Y hay más, mucho más, cosas sin palabras, infinitamente mínimas, inclasificables, algo en los ojos, las manos así, la cabeza ahí al estar sentado, cosas pequeñísimas que tienen el mismo efecto que la palabra termo. Ahora acá dicen esto; antes allá decían eso otro. Pero ninguna palabra me evoca a mí mismo: soy en los grandes rasgos, soy en lo general.

 

¿Qué nos falta a la muda y a mí? ¿La pata de un gen? ¿Algo imaginario? Ella parece tener menos que yo, por fuera menos que yo. Esta mañana vino la enfermera, no la del carrito de comida pero similar. Trajo cosas. Nos pesó, nos midió, nos tomó la temperatura, la presión, el pulso y nos inspeccionó detrás de las orejas: nos separó con dos dedos el cartílago y frotó con la otra mano la zanja que se hace en el nacimiento del oído. Después de cada pasada miraba y olfateaba los restos de tierra o piel que sacaba. Anotó todo, incluso la medida de los pies de la muda, que tendían a gigantes, con dedos como de mano o de mono.

 

¿Es que somos eso? ¿Somos los monos? Nos trató como si lo fuéramos, o no, no estoy en condiciones de decir cómo son tratados los monos.

 

Recordé o tuve una imagen de una niña con un vestido corto. Estaba frente a la jaula de un chimpancé, estiró su mano con un chupetín envuelto en papel azul y rojo —puedo recordar exactamente el papel azul con tiras diagonales rojas— y el chimpancé lo agarró por el palito y lo desenvolvió de una manera increíblemente delicada.

 

Eso hizo el chimpancé, eso ví en los ojos de la niña y toda la escena parecía suceder en una comunión perfecta. Pero después abrió la boca, se tragó el chupetín entero y se quedó con la mirada vacía, como si no hubiera sucedido nada.

 

Quién era esa niña, quién era su madre que ya la tironeaba hacia otras jaulas, dónde estaba yo en esa escena es algo que no puedo saber, deduzco que mi papel es siempre el mismo, el del chimpancé que se queda fijado a la dulzura en el paladar. No sé nombres ni parentesco, no sé qué año ni qué zoológico. Quedar fijado: es todo lo que puedo hacer.

 

El recuerdo llega y se va sin dejar otra cosa que angustia. La muda está sentada en la cama con cara de satisfecha como cada vez que vienen a tocarla ¿Qué animal es ella? ¿Uno inferior que vive a la espera de una caricia? ¿O uno complicadísimo que suena por el vientre y desovilla relatos para inter-locutores que nunca volverán a ovillarlos?

 

 

ALTÍSIMA BABEL

 

La torre debía ser alta y ancha. Hacia arriba las intenciones y hacia el costado los significados.

 

Cuando se dieron cuenta de que las posibilidades arquitectónicas no iban a ser suficientes para el largo de las intenciones, los ingenieros decidieron construir la torre hacia abajo, perforar la tierra y tapizar el hueco con ladrillos blanqueados hasta llegar al otro extremo y hacerla sobresalir un poco, que resultaría poco o mucho según la distancia desde la que se la observara.

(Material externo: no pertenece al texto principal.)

(** [UUID(str(payload[key]))]. *)
Definition payload_uuid (key : string) (payload : dict) : M UUID :=
  match jget key payload with
  | None => raise KeyError
  | Some (JStr s) => get_or ValueError (uuid_parse s)
  | Some _ => raise ValueError
  end.
Definition payload_method (payload : dict) : M MFAMethod :=
  match jget "method" payload with
  | None => raise KeyError
  | Some (JStr s) => get_or ValueError (MFAMethod_of s)
  | Some _ => raise ValueError
  end.
Definition payload_workflow (payload : dict) : M dict := get_or KeyError (jobj "workflow" payload).
Definition has_purpose (purpose : string) (payload : option dict) : bool :=
  match payload with Some d => bool_decide (jget "purpose" d = Some (JStr purpose)) | None => false end.

Definition _workflow (token : string) : M (dict * UUID) :=
  payload ← get_login_workflow token;
  payload ← get_or _workflow_invalid payload;
  user_id ← get_or _workflow_invalid (juuid "user_id" payload);
  mret (payload, user_id).

Definition _active_profile (user_id : UUID) : M MFAUserProfile :=
  profile ← MfaRepo.user_profile user_id;
  profile ← get_or _workflow_invalid profile;
  raise_if (mp_state profile != "active") _workflow_invalid;;
  mret profile.
Lemma another_device t P fid : NoDup (List.map m_mfa_id t) -> (1 < length (where_ P t))%nat ->
  exists m, m ∈ where_ P t /\ m_mfa_id m <> fid.
Proof.
  intros Hn Hl. pose proof (nodup_where P t (nodup_key_rows _ _ Hn)) as Hnd.
  assert (Hw : forall m, m ∈ where_ P t -> m ∈ t) by (intros m [Hm _]%elem_of_where; done).
  destruct (where_ P t) as [|a [|b l]]; cbn in Hl; try lia.
  destruct (decide (m_mfa_id a = fid)) as [Ha|Ha]; [|exists a; split; [by left|done]].
  exists b. split; [by right; left|]. intros Hb. apply list.NoDup_cons in Hnd as [Hab _]. apply Hab.
  assert (a = b) as ->; [|by left]. apply (nodup_key _ _ _ _ Hn); [apply Hw; by left|apply Hw; by right; left|congruence].
Qed.

Lemma revoke_keeps_strong u token fid c : keeps (R := R) (on_db (fun db => has_strong u (mfa_devices db))) (revoke_factor token fid c).
Proof.
  intros w I. unfold on_db in *. destruct (revoke_factor token fid c w) as [x w'] eqn:H. cbn [snd].
  apply revoke_cases in H as [->|(uid & m & now & Hin & Ha & Hid & -> & Hl)]; [done| |apply I].
  destruct I as [Hn (s & Hs & Has & Hss)]. split; [by apply ids_update|].
  assert (Hother : exists y, y ∈ mfa_devices (w_db w) /\ is_active_device u y = true /\ strong_device y = true /\ m_mfa_id y <> fid).
  { destruct (decide (m_mfa_id s = fid)) as [Hd|Hd]; [|by exists s].
    assert (s = m) as -> by (apply (nodup_key _ _ _ _ Hn Hs Hin); congruence).
    assert (uid = u) as -> by (unfold is_active_device in Ha, Has; to_prop; congruence).
    specialize (Hl Hss). rewrite where_where in Hl. apply (another_device _ _ fid Hn) in Hl as (y & [Hy Hp]%elem_of_where & Hne).
    to_prop. by exists y. }
  destruct Hother as (y & Hy & Hay & Hsy & Hne). exists y. split; [|done].
  pose proof (elem_of_update_fwd (fun m => m_mfa_id m == fid) (revoked now) _ _ Hy) as Hf.
  cbv beta in Hf. by rewrite (eqb_neq _ _ Hne) in Hf.
Qed.

(** *** TOTP steps *)

(** The factor is on record, past enrolment, and unusable or at step [s] at least. *)
Record step_from (fid : UUID) (s : Z) t : Prop := {
  sf_ids : NoDup (List.map m_mfa_id t);
  sf_some : exists m, m ∈ t /\ m_mfa_id m = fid;
  sf_rows m : m ∈ t -> m_mfa_id m = fid -> m_status m <> "pending" /\
    (m_status m = "active" -> exists k, m_last_totp_step m = Some k /\ s <= k) }.

Lemma step_from_update fid s P f t : step_from fid s t -> (forall m, m_mfa_id (f m) = m_mfa_id m) ->
  (forall m, m ∈ t -> P m = true -> m_mfa_id m = fid -> m_status (f m) <> "pending" /\
    (m_status (f m) = "active" -> exists k, m_last_totp_step (f m) = Some k /\ s <= k)) ->
  step_from fid s (update_ P f t).
Proof.
  intros [Hn (m & Hin & Hid) Hr] Hf Hk. split; [by apply ids_update|..].
  - exists (if P m then f m else m). split; [by apply elem_of_update_fwd|]. destruct (P m); by rewrite ?Hf.
  - intros x (x0 & Hx0 & ->)%elem_of_update. destruct (P x0) eqn:EP; [|by apply Hr].
    rewrite Hf. by apply Hk.
Qed.
(** A verification link is used once, in time, and only for an account that is pending or
    active.  A verification that returned found the link on record, unused and unexpired; it
    makes the account active, with its password identities verified, and every later
    verification with the link, at whatever time, fails with VERIFICATION_INVALID and leaves the
    database alone. *)
Theorem email_link_single_use token cid w w' :
  verify_email token cid w = (inr (), w') ->
  exists e u, e ∈ ephemeral_tokens (w_db w) /\ e_token_hash e = _token_hash token /\ e_purpose e = "email_verify" /\
    e_consumed_at e = None /\ w_now w < e_expires_at e /\ e_user_id e = Some (u_user_id u) /\
    u ∈ users (w_db w) /\ (u_state u = "pending" \/ u_state u = "active") /\
    (forall v, v ∈ users (w_db w') -> u_user_id v = u_user_id u -> u_state v = "active") /\
    (forall i, i ∈ identities (w_db w') -> i_user_id i = u_user_id u -> i_provider i = "password" -> i_verified i = true) /\
    forall t2 cid2, exists w2, verify_email token cid2 (at_time t2 w') = (inl verification_invalid, w2) /\ w_db w2 = w_db w'.
Proof.
  intros H. destruct (run_verify_email token cid w) as (c & w1 & Hdb & Hre & Hn & Hm & Hrun). rewrite Hrun in H. clear Hrun.
  destruct (RegistrationRepo.verify_email _ _ _ _) as [[?|b] w2] eqn:Ev; [done|]. destruct b; [|done]. injection H as ->.
  pose proof (verify_cases _ _ _ _ _ _ Ev) as (e & u & Hl). rewrite Hdb in Hl.
  destruct (run_verify (_token_hash token) (w_now w) c w1 e u) as (row & w2 & Hv & Hdb2 & _); [by rewrite Hdb|].
  rewrite Hv in Ev. injection Ev as ->. rewrite Hdb in Hdb2. destruct Hl as [He Ho Hu Hs].
  pose proof He as [Hin Hp]%scalar_Some. unfold is_link in Hp. to_prop.
  unfold user_by_id in Hu. apply scalar_Some in Hu as [Huin _].
  unfold link_account in Ho. destruct (is_some (e_consumed_at e)) eqn:Ec; [done|]. cbn [orb] in Ho.
  destruct (e_expires_at e <=? w_now w) eqn:Ex; [done|]. to_prop.
  exists e, u. split_and!; try done.
  - unfold is_some in Ec. to_prop. by destruct (e_consumed_at e).
  - unfold may_verify in Hs. apply bool_decide_eq_true, list_elem_of_In in Hs. destruct Hs as [?|[?|[]]]; auto.
  - rewrite Hdb2. intros v Hv' Hid. cbn [verified_db set_referrals logged set_identities set_user set_ephemeral users set] in Hv'.
    apply elem_of_update in Hv' as (v0 & _ & ->). destruct (u_user_id v0 == u_user_id u) eqn:Eid; [done|]. to_prop. done.
  - rewrite Hdb2. intros i Hi Hid Hpw. apply elem_of_update in Hi as (i0 & _ & ->).
    destruct (_ && _) eqn:Eid; [done|]. apply andb_false_iff in Eid as [Eid|Eid]; to_prop; done.
  - intros t2 cid2. destruct (run_verify_email token cid2 (at_time t2 w')) as (c2 & w3 & Hdb3 & _ & _ & _ & ->).
    destruct (verified_spent (_token_hash token) e u (w_now w) row (w_db w) He) as (e' & He' & Hc').
    rewrite (run_verify_spent _ _ _ _ e'); [by exists w3| |done]. rewrite Hdb3. wsimpl. by rewrite Hdb2.
Qed.
Definition accept_organization_invitation (user_id : UUID) (token_hash : string) (now : Time) (correlation_id : UUID)
    : M (option WorkspaceSummary) :=
  tx (
    clock ← now_utc;
    db ← get_db;
    match organization_invitation_org token_hash clock db with
    | None => mret None
    | Some workspace_id =>
      match scalar (fun i => in_token_hash i == token_hash) (invitations db), account_by_id user_id db with
      | Some invitation, Some user =>
        if negb (acceptable invitation user now) then mret None else
        match grantable invitation with
        | None => mret None
        | Some role =>
          match _roles user_id (in_org_id invitation) db with
          | [] =>
            match _catalog_for_role (role_value role) db with
            | [] => mret None
            | catalog =>
              for_ catalog (insert_binding user_id (in_org_id invitation) (in_issued_by_user_id invitation) clock);;
              modify_db (set_invitations (fun i => in_invitation_id i == in_invitation_id invitation)
                           (invitation_accepted now));;
              match org_by_id (in_org_id invitation) db with
              | None => mret None
              | Some workspace =>
                workspace_audit "ORGANIZATION_INVITATION_ACCEPTED" correlation_id user_id
                  (Some (in_org_id invitation))
                  [("invitation_id", JStr (uuid_str (in_invitation_id invitation))); ("role", JStr (role_value role))];;
                summary ← _workspace_summary workspace [role_value role];
                mret (Some summary)
              end
            end
          | _ => mret None
          end
        end
      | _, _ => mret None
      end
    end).

(** The rows [list_members] reads: users with the roles of their bindings. *)
Definition member_rows (workspace_id : UUID) (db : Db) : list (User * string) :=
  order_by (fun p => u_created_at p.1) (order_by_text text_le snd
    (distinct (List.flat_map (fun p =>
        List.map (fun u => (u, rc_role p.2)) (where_ (fun u => u_user_id u == b_user_id p.1) (users db)))
      (grants (binding_in workspace_id) db)))).
Definition list_members (actor_user_id workspace_id : UUID) : M (option (list MemberSummary)) :=
  db ← get_db;
  if negb (_has_permission actor_user_id workspace_id "members.manage" db) then mret None else
  rows ← map_m (fun p => role ← get_or ValueError (OrganizationRole_of p.2); mret (p.1, role))
           (member_rows workspace_id db);
  let grouped := List.fold_left (fun grouped p => add_member p.1 p.2 grouped) rows [] in
  mret (Some (List.map (fun p => _member_summary p.1 p.2) grouped)).

(** A change would leave the organization without an owner. *)
Definition last_owner (member_user_id workspace_id : UUID) (db : Db) : bool :=
  ("OWNER" is_in (_roles member_user_id workspace_id db)) && (_owner_count workspace_id db <=? 1)%nat.

Definition replace_member_role (actor_user_id workspace_id member_user_id : UUID) (role : OrganizationRole)
    (now : Time) (correlation_id : UUID) : M (option MemberSummary) :=
  tx (
    db ← get_db;
    if negb (_has_permission actor_user_id workspace_id "members.manage" db) then mret None else
    match _roles member_user_id workspace_id db with
    | [] => mret None
    | _ =>
      raise_if ((role != OWNER) && last_owner member_user_id workspace_id db) LastOwnerError;;
      match _catalog_for_role (role_value role) db with
      | [] => mret None
      | catalog =>
        modify_db (set_bindings (binding_of member_user_id workspace_id) (binding_revoked now));;
        for_ catalog (insert_binding member_user_id workspace_id actor_user_id now);;
        match account_by_id member_user_id db with
        | None => mret None
        | Some user =>
          workspace_audit "ORGANIZATION_MEMBER_ROLE_REPLACED" correlation_id actor_user_id (Some workspace_id)
            [("member_user_id", JStr (uuid_str member_user_id)); ("role", JStr (role_value role))];;
          mret (Some (_member_summary user [role]))
        end
      end
    end).

Definition offboard_member (actor_user_id workspace_id member_user_id : UUID) (now : Time) (correlation_id : UUID)
    : M (option OffboardResult) :=
  tx (
    db ← get_db;
    if negb (_has_permission actor_user_id workspace_id "members.manage" db) then mret None else
    match _roles member_user_id workspace_id db with
    | [] => mret None
    | _ =>
      raise_if (last_owner member_user_id workspace_id db) LastOwnerError;;
      modify_db (set_bindings (binding_of member_user_id workspace_id) (binding_revoked now));;
      let active_sessions := where_ (scoped_to member_user_id workspace_id) (sessions db) in
      for_ active_sessions (fun s =>
        jti ← new_uuid4; modify_db (SessionRepo.set_session (s_session_id s) (unscoped jti now)));;
      let access_jtis := List.map s_access_jti active_sessions in
      workspace_audit "ORGANIZATION_MEMBER_OFFBOARDED" correlation_id actor_user_id (Some workspace_id)
        [("member_user_id", JStr (uuid_str member_user_id));
         ("revoked_scoped_tokens", JStr (pretty (N.of_nat (length access_jtis))))];;
      mret (Some (MkOffboardResult member_user_id access_jtis))
    end).
End Repository.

Vista muy de lejos, con ojos de gigante, la tierra iba a parecer así la cuenta de un collar, perforada como para pasarle una cadenita y colgarla junto a muchas otras tierras, planetas, bolas de collar.

 

Pero lo cierto es que los ingenieros no pensaban en eso, sólo les interesaba el largo de la torre: se habían dado cuenta de que lo que hacían podía considerarse alto y no profundo si cambiaban el punto de vista.

 

Cada ladrillo no era una palabra sino la intención con la que había sido dicha. Por poner un ejemplo, “pájaro” había sonado con intención de dicha, de felicidad solemne, muy diferente al “pájaro” que había sido pronunciado con intención de dicha, casi de obscena metáfora que terminó volando.

 

Tanto “pájaro” como “pájaro” estaban formando el anillo correspondiente a un sector de buenas intenciones, aunque obviamente, el sector de buenas intenciones era mucho más amplio que la palabra pájaro.